# My Cute lil engine



## David Fletcher (Jan 2, 2008)

Chaps,
I've been on the road a great deal in the last couple of months and not had the chance to keep in touch.
This lil loco is a simple Mimi kitbash I did (actually more a simple repaint with some new parts stuck on), but I've not had the chance to show you.

The engine is loosely based on the host of tiny narrow gauge locos that Rogers built for Mexico and S America in the 1870s. No real work was done to the Mimi at all, except to unbolt the rear truck to make it a 2-4-0, repaint with heat resistant paints, create decals on CAD and have Stan print them for me, and use some of my self designed CAB and pilot kits, laser cut and available from Bronson tate Architectural models - these cabs etc fit on Mimi, Ida Ruby etc very easily.
The stack and headlight were bolt-ons, provided by Accucraft.
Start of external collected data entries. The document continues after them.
(** ** The interface as a whole *)
Inductive call :=
  | GetSecuritySchema (lang : c_string) | GetDefaultSecurityConfig | ValidateSecurityConfig (configJSON : c_string)
  | AuditConnection (reqJSON : c_string) | GetPortShieldCatalog (lang : c_string)
  | ConfigureSecurityPolicy (policyJSON : c_string) | GetSecurityPolicy | IngestCoreLog (logLine : c_string)
  | GetBlockedApps | UnblockApp (callerID : c_string) | UnblockAllApps | GetPcapStatus | StopPcapCapture
  | ParseIptablesLine (line : c_string) (vpnVMID : Z) | ClassifyConnection (eventJSON policyJSON lang : c_string)
  | FindRealVPNClientIP (proto containerIP dstIP : c_string) (sport dpt : Z) (conntrackDump : c_string)
  | FindXrayClientEmail (linesJSON clientIP dstIP : c_string) (dstPort maxAgeSec : Z)
  | FindHysteriaClientEmail (linesJSON dstIP : c_string) (dstPort maxAgeSec : Z)
  | FindClientIPForEmail (linesJSON email : c_string) (maxAgeSec : Z)
  | ParseAuthLogLine (line : c_string) | ParseRouterConntrackLine (line : c_string) | ParseRouterIptablesLine (line : c_string)
  | StartSecurityPipeline (configJSON : c_string) | PollSecurityEvent | StopSecurityPipeline
  | ProcessTrafficLine (source line : c_string) | ConfigureRouterThreatDetector (configJSON : c_string)
  | AndroidWritePcap (filePath rawHex : c_string) (timestampMs : Z)
  | AndroidSynthesizeAndWritePcap (filePath proto srcIP : c_string) (srcPort : Z) (dstIP : c_string) (dstPort tcpFlags seqn ackn window : Z) (payloadHex : c_string) (timestampMs : Z)
  | AndroidDissectPacket (rawHex : c_string)
  | AndroidBlockApp (pkgName : c_string) | AndroidUnblockApp (pkgName : c_string) | AndroidIsAppBlocked (pkgName : c_string)
  | AndroidGetBlockedApps | AndroidClearThreats | AndroidPushLog (logJSON : c_string)
  | AndroidGetLogs (limit offset portFilter : Z) (query : c_string) | AndroidGetLogStats | AndroidClearLogs
  | AndroidParseConnectionLog (logLine : c_string).
Definition exec (w : world) (c : call) : step :=
  match c with
  | GetSecuritySchema lang => SentinelGetSecuritySchema lang
  | GetDefaultSecurityConfig => SentinelGetDefaultSecurityConfig
  | ValidateSecurityConfig j => SentinelValidateSecurityConfig j
  | AuditConnection j => SentinelAuditConnection w j
  | GetPortShieldCatalog lang => SentinelGetPortShieldCatalog lang
  | ConfigureSecurityPolicy j => SentinelConfigureSecurityPolicy j
  | GetSecurityPolicy => SentinelGetSecurityPolicy
  | IngestCoreLog line => SentinelIngestCoreLog w line
  | GetBlockedApps => SentinelGetBlockedApps
  | UnblockApp id => SentinelUnblockApp id
  | UnblockAllApps => SentinelUnblockAllApps
  | GetPcapStatus => SentinelGetPcapStatus w
  | StopPcapCapture => SentinelStopPcapCapture
  | ParseIptablesLine line vmid => SentinelParseIptablesLine line vmid
  | ClassifyConnection ev pol lang => SentinelClassifyConnection ev pol lang
  | FindRealVPNClientIP proto cont dst sport dpt dump => SentinelFindRealVPNClientIP w proto cont dst sport dpt dump
  | FindXrayClientEmail j cl dst port age => SentinelFindXrayClientEmail w j cl dst port age
  | FindHysteriaClientEmail j dst port age => SentinelFindHysteriaClientEmail w j dst port age
  | FindClientIPForEmail j email age => SentinelFindClientIPForEmail w j email age
  | ParseAuthLogLine line => SentinelParseAuthLogLine w line
  | ParseRouterConntrackLine line => SentinelParseRouterConntrackLine w line
  | ParseRouterIptablesLine line => SentinelParseRouterIptablesLine w line
  | StartSecurityPipeline j => SentinelStartSecurityPipeline j
  | PollSecurityEvent => SentinelPollSecurityEvent
  | StopSecurityPipeline => SentinelStopSecurityPipeline
  | ProcessTrafficLine source line => SentinelProcessTrafficLine w source line
  | ConfigureRouterThreatDetector j => SentinelConfigureRouterThreatDetector j
  | AndroidWritePcap path raw ts => SentinelAndroidWritePcap w path raw ts
  | AndroidSynthesizeAndWritePcap path proto src sport dst dport flags sq ak win payload ts =>
      SentinelAndroidSynthesizeAndWritePcap w path proto src sport dst dport flags sq ak win payload ts
  | AndroidDissectPacket raw => SentinelAndroidDissectPacket raw
  | AndroidBlockApp p => SentinelAndroidBlockApp w p
  | AndroidUnblockApp p => SentinelAndroidUnblockApp p
  | AndroidIsAppBlocked p => SentinelAndroidIsAppBlocked p
  | AndroidGetBlockedApps => SentinelAndroidGetBlockedApps
  | AndroidClearThreats => SentinelAndroidClearThreats
  | AndroidPushLog j => SentinelAndroidPushLog w j
  | AndroidGetLogs limit offset port q => SentinelAndroidGetLogs limit offset port q
  | AndroidGetLogStats => SentinelAndroidGetLogStats
  | AndroidClearLogs => SentinelAndroidClearLogs
  | AndroidParseConnectionLog line => SentinelAndroidParseConnectionLog line
  end.

(** What happens to the objects: calls, and what goes on behind them - the decay of the
    engine, and the lines that the tailers of the pipeline deliver. *)
Inductive happening := Called (c : call) | Decayed | Delivered (o : Ingest.origin) (line : string).
Definition happen (w : world) (h : happening) (l : Library) : option Library :=
  match h with
  | Called c => r ← exec w c l; Some r.1
  | Decayed => Some (with_engine l (AuditEngine.runDecayStep (now w) (engine l)))
  | Delivered o line => r ← Ingest.deliver (moment w) o line (pipeline l); Some (with_pipeline l r.1)
  end.
Fixpoint history (tr : list (world * happening)) (l : Library) : option Library :=
  match tr with [] => Some l | (w, h) :: tr => l ← happen w h l; history tr l end.
(** A process that has just loaded the library. *)
Definition loaded (d : Netfilter.RouterThreatDetector) (parser : LogParsers.SingboxParser) (st : Sessions.SessionTracker) (room lroom : Z) : Library :=
  mkLibrary AuditEngine.NewUnifiedSecurityEngine LogParsers.NewSingboxParser
    (Ingest.NewSecurityPipeline Ingest.DefaultPipelineConfig d (Dispatch.NewEventDispatcher room) parser (Logs.NewLogBroadcaster lroom) st)
    None (RingBuffer.NewAndroidLogRingBuffer 5000) ∅.

(** The integers of C have 32 bits; only those of a search of the log matter. *)
Definition c_int (z : Z) : Prop := - 2 ^ 31 <= z < 2 ^ 31.
Definition c_call (c : call) : Prop :=
  match c with AndroidGetLogs limit offset port _ => c_int limit /\ c_int offset /\ c_int port | _ => True end.
(** The connection that a call has audited. *)
Definition audited (c : call) (l : Library) : option SecurityAuditRequest :=
  match c with
  | AuditConnection j => match d_request (safeGoString j) with inl _ => None | inr req => Some req end
  | IngestCoreLog line =>
      let clean := TrimSpace (safeGoString line) in
      if clean =s "" then None
      else match LogIngest.parse_any (own l) (Ingest.coreParser (pipeline l)) clean with
           | (_, _, Some ev) => Some (LogIngest.request_of clean ev)
           | (_, _, None) => None
           end
  | _ => None
  end.

(** ** What keeps the objects sound *)
Definition pipe_ok (p : Ingest.SecurityPipeline) : Prop :=
  (exists emitted, Dispatch.streams (Ingest.dispatcher p) emitted) /\
  (exists m tr, 0 <= m /\ Logs.subs_ok (Ingest.broadcaster p) /\ Logs.streams_ok m (Ingest.broadcaster p) tr).
Definition ring_ok (b : RingBuffer.AndroidLogRingBuffer) : Prop := exists tr, RingBuffer.run (RingBuffer.NewAndroidLogRingBuffer 5000) tr = Some b.
Definition sane (l : Library) : Prop := pipe_ok (pipeline l) /\ ring_ok (ring l).

Lemma emit_ok m p ev : pipe_ok p -> exists p', Ingest.emit m p ev = Some p' /\ pipe_ok p'.
Proof using Type.
  intros [[em Hd] Hl]. unfold Ingest.emit. destruct (Dispatch.emit_streams (Ingest.now m) ev _ em Hd) as (d' & -> & Hd' & _). eexists. split; [done|]. split; [by eexists|done].
Qed.
Definition handled (r : option (Ingest.SecurityPipeline * option Dispatch.SecurityEvent)) : Prop := exists p ev, r = Some (p, ev) /\ pipe_ok p.
Lemma handled_emit m p ev : pipe_ok p -> handled (p ← Ingest.emit m p ev; Some (p, Some ev)).
Proof using Type. intros Hp. destruct (emit_ok m p ev Hp) as (p' & -> & Hp'). by exists p', (Some ev). Qed.
Lemma handled_none p : pipe_ok p -> handled (Some (p, None)).
Proof using Type. intros Hp. by exists p, None. Qed.
Create HintDb handled.
#[local] Hint Resolve handled_emit handled_none : handled.
Lemma firewall_handled m line p : pipe_ok p -> handled (Ingest.ProcessProxmoxIptablesLine m line p).
Proof using Type. intros Hp. unfold Ingest.ProcessProxmoxIptablesLine. destruct (Ingest.firewall_event _ _ _ _ _); auto with handled. Qed.
Lemma router_handled mark kind source parse m line p : pipe_ok p -> handled (Ingest.process_router mark kind source parse m line p).
Proof using Type.
  intros Hp. unfold Ingest.process_router. destruct (negb _); [auto with handled|]. destruct (parse _ _ _) as [d [ev|]]; [|by apply handled_none].
  destruct (Ingest.router_alert _ _ _ _ _); [by apply handled_emit|by apply handled_none].
Qed.
Lemma auth_handled m line p : pipe_ok p -> handled (Ingest.ProcessAuthLogLine m line p).
Proof using Type.
  intros Hp. unfold Ingest.ProcessAuthLogLine. destruct (SshMonitor.ParseAuthLine _ _); [|auto with handled]. cbn zeta. destruct (Ingest.is_failure _); [auto with handled|].
  by eexists _, _.
Qed.
Lemma core_handled m core line p : pipe_ok p -> handled (Ingest.ProcessProxyCoreLine loc json m core line p).
Proof using Type.
  intros Hp. unfold Ingest.ProcessProxyCoreLine. destruct (_ =s _); [auto with handled|]. unfold Ingest.push_and_track.
  destruct Hp as [Hd (n & tr & Hn & Hs & Ht)]. destruct (Logs.push_ok n (Ingest.broadcaster p) tr core line Hs Ht Hn) as (lb & -> & Hs' & Ht'). cbn [mbind option_bind].
  destruct (LogParsers.ParseCoreLogLine _ _ _) as [parser ev]. cbn zeta. set (st := if _ =s "" then _ else _).
  assert (Hp' : pipe_ok (Ingest.with_core p parser lb st)) by (split; [exact Hd|by eexists n, _]).
  destruct ev as [ev|]; [|by apply handled_none]. destruct (Ingest.core_event _ _ _ _); [by apply handled_emit|by apply handled_none].
Qed.
Lemma deliver_handled m o line p : pipe_ok p -> handled (Ingest.deliver m o line p).
Proof using Type.
  intros Hp. destruct o; cbn [Ingest.deliver]; [by apply firewall_handled|by apply auth_handled|].
  destruct (Contains _ _); [by apply router_handled|]. destruct (Contains _ _); [by apply router_handled|auto with handled].
Qed.
Lemma popped_pipe_ok p : pipe_ok p -> pipe_ok (Ingest.with_dispatcher p (Dispatch.PopEvent (Ingest.dispatcher p)).1).
Proof using Type.
  intros [[em Hd] Hl]. split; [|exact Hl]. destruct (Dispatch.exec_streams (Ingest.dispatcher p) em Dispatch.OpPop Hd) as (d' & [= E] & Hd').
  cbn [Ingest.dispatcher Ingest.with_dispatcher]. rewrite E. by eexists.
Qed.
Its a sweet running engine - so far I've fired it up about 12 times and the decals, paint and clear coat seem to be holding up to the heat fine.

Enjoy.

.































































David.


----------



## weaverc (Jan 2, 2008)

David,
Very crisp finish and yes, it is a cute lil engine.... Nice job.


----------



## Ed Hume (Jan 3, 2008)

David, that is a gorgeous job. Were the decals a custom order? And what did you use for a clearcoat? Also the boiler color looks like the authenic Russian blue - is that a heat resistant paint or coating? 

I love the appearance.


----------



## rbednarik (Jan 2, 2008)

Fletch, 

As always, a work of art. It's definitly got great character and the looks to match it.


----------



## Stan Cedarleaf (Jan 2, 2008)

Right nice, David. Yes, a very, very nice locomotive. Another wonderful creation.


----------



## aceinspp (Jan 2, 2008)

Yes indeed very nice. cute as you say. Later RJD


----------



## vsmith (Jan 2, 2008)

Sweet! 

Nice looking engine indeed!


----------



## Kovacjr (Jan 2, 2008)

Still cant believe it is a ruby. Great job.


----------



## Dwight Ennis (Jan 2, 2008)

She's a little gem David! Looks like you've done it again... another outstanding job!


----------



## Larry Green (Jan 2, 2008)

What a beauty! Your skill with color and lining is certainly impressive, and I continue to enjoy the benefit of it with my AC 4-4-0. Your little engine shows that size isn't everything in this hobby! 

Larry


----------



## David Fletcher (Jan 2, 2008)

Thanks chaps, 
She sure is a cutie...incidentially the lil engine in my sig is also a Rogers export engine, for Mexico, a 2-4-4T. 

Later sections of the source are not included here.